市川哲史の「すべての音楽はリスナーのもの」第4回

開館50周年を迎えたロックの殿堂 ライブハウス“武道館”の歴史を振り返る

 「日本一デカいライヴハウスにようこそ!」

 1986年7月、遂に初武道館公演を実現させたBOØWYの氷室京介のMCは26年後、ももいろクローバーZの百田夏菜子により無邪気にカヴァーされた。

 「ライヴハウス<武道館>によおこそー♡」

 誰だよ、己れの趣味を入れ知恵した野郎は。

 今年の10月3日で、日本武道館が開館50周年を迎えたらしい。そもそもが「日本伝統の武道を普及奨励する、心身練磨の大道場」だ。右翼襲撃に対する厳戒態勢が執られた1966年ビートルズ来日公演が嘘のように、我々昭和生まれの者は以来<ロックの殿堂>として、長くお世話になってきた。

 あとプロレスでもかなり。

 まずは洋楽。ディープ・パープル『ライヴ・イン・ジャパン』、サンタナ『ロータスの伝説』、チープ・トリック『at 武道館』、ボブ・ディラン『武道館』と同所でのライヴ・アルバムは名盤揃いで、<ブーダカン>が未だ全世界共通語なのは言うまでもない。違う場所の音源もちょっとだけ混ざってたりもするが(失笑)。

 1980年代後半になると、国産ロックバンドは皆、日本武道館ワンマン公演を目標に掲げる。洋楽ロックで育ったバンドたちにとっては、<あくまでも外タレさんのもの>的気後れに支配されつつも見果てぬ夢(←死語)だったわけだ。

 しかし1986年7月のBOØWYを皮切りに、同年11月バービーボーイズ、翌87年にはレベッカ。88年はレッド・ウォーリアーズにザ・ブルーハーツにUP-BEAT。89年になるとBUCK-TICK、プリプリ、ザ・ストリート・スライダーズ、ユニコーン、ジュンスカ、ZIGGY……。あっという間に武道館は、バンド少年少女の思春期の巣窟と化した。

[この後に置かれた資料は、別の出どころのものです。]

Lemma wpg_ret {A} p (a : A) Q s : Q a s [] -> wpg p (mret a) Q s.
Proof. done. Qed.
Lemma wpg_bind {A B} p (m : M S E A) (f : A -> M S E B) Q s :
  wpg p m (fun a s1 e1 => wpg p (f a) (fun b s2 e2 => Q b s2 (e1 ++ e2)) s1) s ->
  wpg p (m ≫= f) Q s.
Proof.
  unfold wpg, mbind, M_bind. destruct (m s) as [[[a s1] e1]|]; [|done].
  by destruct (f a s1) as [[[b s2] e2]|].
Qed.
Lemma wpg_mono {A} p (m : M S E A) (Q Q' : A -> S -> list E -> Prop) s :
  wpg p m Q s -> (forall a s' e, Q a s' e -> Q' a s' e) -> wpg p m Q' s.
Proof. unfold wpg. destruct (m s) as [[[a s1] e1]|]; auto. Qed.
Lemma wpg_and {A} p (m : M S E A) Q Q' s :
  wpg p m Q s -> wpg p m Q' s -> wpg p m (fun a s' e => Q a s' e /\ Q' a s' e) s.
Proof. unfold wpg. destruct (m s) as [[[a s1] e1]|]; auto. Qed.
Lemma wpg_get p Q s : Q s s [] -> wpg p get Q s.
Proof. done. Qed.
Lemma wpg_gets {A} p (f : S -> A) Q s : Q (f s) s [] -> wpg p (gets f) Q s.
Proof. done. Qed.
Lemma wpg_modify p f Q s : Q tt (f s) [] -> wpg p (modify f) Q s.
Proof. done. Qed.
Lemma wpg_emit p e Q s : Q tt s [e] -> wpg p (emit e) Q s.
Proof. done. Qed.
Lemma wpg_emits p es Q s : Q tt s es -> wpg p (emits es) Q s.
Proof. done. Qed.
Lemma wpg_expect {A} p (o : option A) Q s :
  (forall a, o = Some a -> Q a s []) -> (o = None -> p) -> wpg p (expect o) Q s.
Proof. unfold wpg. destruct o; cbn; auto. Qed.
Lemma wpg_expect_ok {A} p (r : Result A) Q s :
  (forall a, r = Ok a -> Q a s []) -> (forall e, r = Err e -> p) -> wpg p (expect_ok r) Q s.
Proof. unfold wpg. destruct r; cbn; eauto. Qed.
Lemma wpg_massert p b Q s :
  (b = true -> Q tt s []) -> (b = false -> p) -> wpg p (massert b) Q s.
Proof. unfold wpg. destruct b; cbn; auto. Qed.
Lemma wpg_when p b (m : M S E unit) Q s :
  (b = true -> wpg p m Q s) -> (b = false -> Q tt s []) -> wpg p (when b m) Q s.
Proof. destruct b; cbn; auto. Qed.
Lemma wpg_collect {A} p (m : M S E A) Q s :
  wpg p m (fun a s' e => Q (a, e) s' []) s -> wpg p (collect m) Q s.
Proof. unfold wpg, collect. by destruct (m s) as [[[a s1] e1]|]. Qed.

(** Loops: an invariant over the items done, the state and the effects so far. *)
Lemma wpg_for_each {A} p (f : A -> M S E unit) (I : S -> list E -> Prop) l s :
  I s [] ->
  (forall x s1 e1, x ∈ l -> I s1 e1 -> wpg p (f x) (fun _ s2 e2 => I s2 (e1 ++ e2)) s1) ->
  wpg p (for_each f l) (fun _ s' e => I s' e) s.
Proof.
  intros H0 Hstep.
  enough (Hg : forall s1 e1, I s1 e1 ->
            wpg p (for_each f l) (fun _ s' e => I s' (e1 ++ e)) s1) by (by apply (Hg s [])).
  clear H0. induction l as [|x l IH]; cbn [for_each]; intros s1 e1 HI.
  - apply wpg_ret. by rewrite app_nil_r.
  - apply wpg_bind. eapply wpg_mono; [apply Hstep; [by left|done]|].
    intros [] s2 e2 HI2. eapply wpg_mono; [apply IH; [|done]|].
    + intros. apply Hstep; [by right|done].
    + intros [] s3 e3. by rewrite app_assoc.
Qed.
End monad.

Abbreviation wp := (wpg False).
Abbreviation wlp := (wpg True).

Lemma wp_partial {S E A} (m : M S E A) Q s : wp m Q s -> wlp m Q s.
Proof. unfold wpg. by destruct (m s) as [[[a s'] e]|]. Qed.
Lemma wlp_run {S E A} (m : M S E A) Q s a s' e :
  wlp m Q s -> m s = Some (a, s', e) -> Q a s' e.
Proof. unfold wpg. intros H Hm. by rewrite Hm in H. Qed.
Lemma wp_run {S E A} (m : M S E A) (Q : A -> S -> list E -> Prop) s :
  wp m Q s -> exists a s' e, m s = Some (a, s', e) /\ Q a s' e.
Proof. unfold wpg. destruct (m s) as [[[a s1] e1]|]; naive_solver. Qed.

(** ** Case analysis on guards *)

(** Splits every [≫= _ = Ok _] and every refusal guard of a hypothesis. *)
Ltac result_inv :=
  repeat match goal with
  | H : _ ≫= _ = Ok _ |- _ =>
      apply Result_bind_Ok in H as (? & ? & ?)
  | H : (if ?b then Err _ else _) = Ok _ |- _ => destruct b eqn:?; [discriminate H|]
  | H : Ok _ = Ok _ |- _ => injection H as H
  | H : Err _ = Ok _ |- _ => discriminate H
  end.
Ltac bool_inv :=
  repeat match goal with
  | H : _ || _ = false |- _ => apply orb_false_iff in H as [? ?]
  | H : _ && _ = true |- _ => apply andb_true_iff in H as [? ?]
  | H : negb _ = false |- _ => apply negb_false_iff in H
  | H : negb _ = true |- _ => apply negb_true_iff in H
  | H : eqb _ _ = true |- _ => apply eqb_true_1 in H
  | H : eqb _ _ = false |- _ => apply eqb_false_1 in H
  | H : bool_decide _ = true |- _ => apply bool_decide_eq_true in H
  | H : bool_decide _ = false |- _ => apply bool_decide_eq_false in H
  | H : (_ <=? _)%N = true |- _ => apply N.leb_le in H
  | H : (_ <=? _)%N = false |- _ => apply N.leb_gt in H
  | H : (_ <? _)%N = true |- _ => apply N.ltb_lt in H
  | H : (_ <? _)%N = false |- _ => apply N.ltb_ge in H
  | H : (_ =? _)%N = true |- _ => apply N.eqb_eq in H
  | H : (_ =? _)%N = false |- _ => apply N.eqb_neq in H
  | H : (_ =? _)%nat = true |- _ => apply Nat.eqb_eq in H
  | H : (_ =? _)%nat = false |- _ => apply Nat.eqb_neq in H
  end.

(** ** Record update

    [r <| f := v |>] replaces one field.  A record type declares how to rebuild
    itself from its projections ([Eta]); the setter of each field is then
    derived by abstracting the projection. *)

Class Eta (R : Type) : Type := eta : R -> R.
Class Setter {R T : Type} (p : R -> T) : Type := upd : T -> R -> R.
Arguments upd {_ _} p {_} v r.
#[global] Typeclasses Opaque Eta Setter.

Ltac build_setter :=
  lazymatch goal with
  | |- @Setter ?R ?T ?p =>
      assert_fails (has_evar R); assert_fails (has_evar p);
      let b := constr:(fun r : R => ltac:(
        let e := eval cbv beta delta [eta] in (eta r) in
        let e := lazymatch e with | ?i r => eval unfold i in (i r) | _ => e end in
        let e := eval cbv beta in e in
        let e := eval pattern (p r) in e in
        lazymatch e with ?f _ => exact f end)) in
      let b := eval cbv beta in b in
      exact (fun v r => b r v)
  end.
#[export] Hint Extern 1 (Setter _) => build_setter : typeclass_instances.

Notation "r <| p := v |>" := (upd p v r)
  (at level 12, left associativity, p at next level, v at level 200,
   format "r  <| p  :=  v |>") : raft_scope.

(** ** Outcomes

    [Result<A, E>] of code that can also panic. *)
Inductive Outcome (E A : Type) : Type :=
| Done (a : A)
| Refused (e : E)
| Panicked.
Arguments Done {_ _} a.
Arguments Refused {_ _} e.
Arguments Panicked {_ _}.

#[export] Instance Outcome_eq_dec `{EqDecision E, EqDecision A} : EqDecision (Outcome E A).
Proof. solve_decision. Defined.
#[export] Instance Outcome_ret {E} : MRet (Outcome E) := fun A a => Done a.
#[export] Instance Outcome_bind {E} : MBind (Outcome E) := fun A B f m =>
  match m with Done a => f a | Refused e => Refused e | Panicked => Panicked end.

(** [Option::ok_or(..)?] *)
Definition ok_or {E A} (o : option A) (e : E) : Outcome E A :=
  match o with Some a => Done a | None => Refused e end.
(** [Option::expect] and indexing, which panic. *)
Definition or_panic {E A} (o : option A) : Outcome E A :=
  match o with Some a => Done a | None => Panicked end.
(** [if condition { return Err(e) }] *)
Definition refuse_if {E} (condition : bool) (e : E) : Outcome E unit :=
  if condition then Refused e else Done tt.
Definition is_done {E A} (r : Outcome E A) : bool := match r with Done _ => true | _ => false end.

Lemma Outcome_bind_Done {E A B} (f : A -> Outcome E B) (m : Outcome E A) b :
  m ≫= f = Done b <-> exists a, m = Done a /\ f a = Done b.
Proof. destruct m; cbn; naive_solver. Qed.
Lemma refuse_if_Done {E} c (e : E) u : refuse_if c e = Done u <-> c = false.
Proof. destruct c, u; cbn; naive_solver. Qed.
Lemma ok_or_Done {E A} (o : option A) (e : E) a : ok_or o e = Done a <-> o = Some a.
Proof. destruct o; cbn; naive_solver. Qed.
Lemma or_panic_Done {E A} (o : option A) a : or_panic (E:=E) o = Done a <-> o = Some a.
Proof. destruct o; cbn; naive_solver. Qed.

Lemma bind_no_panic {E A B} (m : Outcome E A) (f : A -> Outcome E B) :
  m <> Panicked -> (forall a, m = Done a -> f a <> Panicked) -> m ≫= f <> Panicked.
Proof. destruct m; cbn; auto. Qed.

Lemma refuse_if_no_panic {E} c (e : E) : refuse_if c e <> Panicked.
Proof. by destruct c. Qed.
Lemma ok_or_no_panic {E A} (o : option A) (e : E) : ok_or o e <> Panicked.
Proof. by destruct o. Qed.
Create HintDb no_panic.
#[export] Hint Resolve refuse_if_no_panic ok_or_no_panic : no_panic.
#[export] Hint Extern 1 (Done _ <> Panicked) => discriminate : no_panic.
#[export] Hint Extern 1 (Refused _ <> Panicked) => discriminate : no_panic.
(** The binds of a goal [_ <> Panicked]. *)
Ltac no_panic :=
  repeat match goal with
  | |- _ ≫= _ <> Panicked => apply bind_no_panic; [|intros ? ?]
  | |- (let '(_, _) := ?p in _) <> Panicked => destruct p
  | |- (if ?b then _ else _) <> Panicked => destruct b eqn:?
  | |- match ?o with _ => _ end <> Panicked => destruct o eqn:?
  end; eauto with no_panic.

(** Splits every bind and guard of a hypothesis [_ = Done _]. *)
Ltac outcome_inv :=
  repeat match goal with
  | H : _ ≫= _ = Done _ |- _ => apply Outcome_bind_Done in H as (? & ? & ?)
  | H : refuse_if _ _ = Done _ |- _ => apply refuse_if_Done in H
  | H : ok_or _ _ = Done _ |- _ => apply ok_or_Done in H
  | H : or_panic _ = Done _ |- _ => apply or_panic_Done in H
  | H : Done _ = Done _ |- _ => injection H as H
  | H : mret _ = Done _ |- _ => injection H as H
  | H : Refused _ = Done _ |- _ => discriminate H
  | H : Panicked = Done _ |- _ => discriminate H
  | u : unit |- _ => destruct u
  end.

(** The guards of a goal, one by one. *)
Ltac bool_intro :=
  repeat match goal with
  | |- refuse_if _ _ = Done _ => apply refuse_if_Done
  | |- _ || _ = false => apply orb_false_intro
  | |- _ && _ = true => apply andb_true_intro; split
  | |- negb _ = false => apply negb_false_iff
  | |- negb _ = true => apply negb_true_iff
  | |- eqb _ _ = true => apply eqb_true
  | |- eqb _ _ = false => apply eqb_false
  | |- contains _ _ = true => apply contains_true
  | |- contains _ _ = false => apply contains_false
  | |- bool_decide _ = true => apply bool_decide_eq_true_2
  | |- bool_decide _ = false => apply bool_decide_eq_false_2
  | |- (_ <=? _)%N = true => apply N.leb_le
  | |- (_ <=? _)%N = false => apply N.leb_gt
  | |- (_ <? _)%N = true => apply N.ltb_lt
  | |- (_ <? _)%N = false => apply N.ltb_ge
  | |- (_ =? _)%N = true => apply N.eqb_eq
  | |- (_ =? _)%N = false => apply N.eqb_neq
  end.

Lemma Outcome_bind_unit {E A} (f : unit -> Outcome E A) m b :
  m = Done tt -> f tt = Done b -> m ≫= f = Done b.
Proof. by intros ->. Qed.
(** A sequence of guards as a goal. *)
Ltac outcome_intro :=
  repeat match goal with
  | |- _ ≫= _ = Done _ => apply Outcome_bind_unit; [bool_intro|]
  end.

(** [String::len] *)
Definition str_len (s : string) : N := N.of_nat (String.length s).

(** ** Big-endian integers *)

(** [u64::to_be_bytes] and the like, [w] bytes wide. *)
Fixpoint to_be_bytes (w : nat) (n : N) : list N :=
  match w with O => [] | S w => to_be_bytes w (n / 256) ++ [n mod 256] end.
(** [u64::from_be_bytes] *)
Definition from_be_bytes (bs : list N) : N := fold_left (fun acc b => acc * 256 + b) bs 0.

Lemma to_be_bytes_length w n : length (to_be_bytes w n) = w.
Proof. revert n. induction w as [|w IH]; intros n; [done|]. cbn. rewrite length_app, IH. cbn. lia. Qed.
Lemma from_to_be_bytes w n : n < 256 ^ N.of_nat w -> from_be_bytes (to_be_bytes w n) = n.
Proof.
  unfold from_be_bytes. revert n. induction w as [|w IH]; intros n Hn; [cbn in *; lia|].
  cbn [to_be_bytes]. rewrite fold_left_app, IH.
  - cbn [fold_left]. pose proof (N.div_mod n 256 ltac:(done)). lia.
  - rewrite Nat2N.inj_succ, N.pow_succ_r' in Hn. apply N.Div0.div_lt_upper_bound. lia.
Qed.
Lemma from_to_be_bytes8 n : n <= u64_max -> from_be_bytes (to_be_bytes 8 n) = n.
Proof. intros. apply from_to_be_bytes. change (n < two64). rewrite <- u64_max_two64. lia. Qed.
Lemma to_be_bytes8_inj a b : a <= u64_max -> b <= u64_max -> to_be_bytes 8 a = to_be_bytes 8 b -> a = b.
Proof. intros Ha Hb E. rewrite <- (from_to_be_bytes8 a), <- (from_to_be_bytes8 b) by done. by rewrite E. Qed.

 地下鉄の九段下駅から昇る坂道。石橋で渡る千鳥ヶ淵。大屋根で夕焼けに彩られる、大きな玉ねぎみたいな金色の擬宝珠。爆風スランプの“大きな玉ねぎの下で”で、イカくさい青春のシンボルに矮小化されても当然の、嘘のような開放ぶりだったのである。

 東京ドームがない時代、やはり武道館は名実ともに巨大なステイタスだった。アリーナ・1階2階3階席の全てに観客を収容すると、14471人。ステージや見切り席などカットしても最大10000人なのだから、動員力に自信がないと無謀だ。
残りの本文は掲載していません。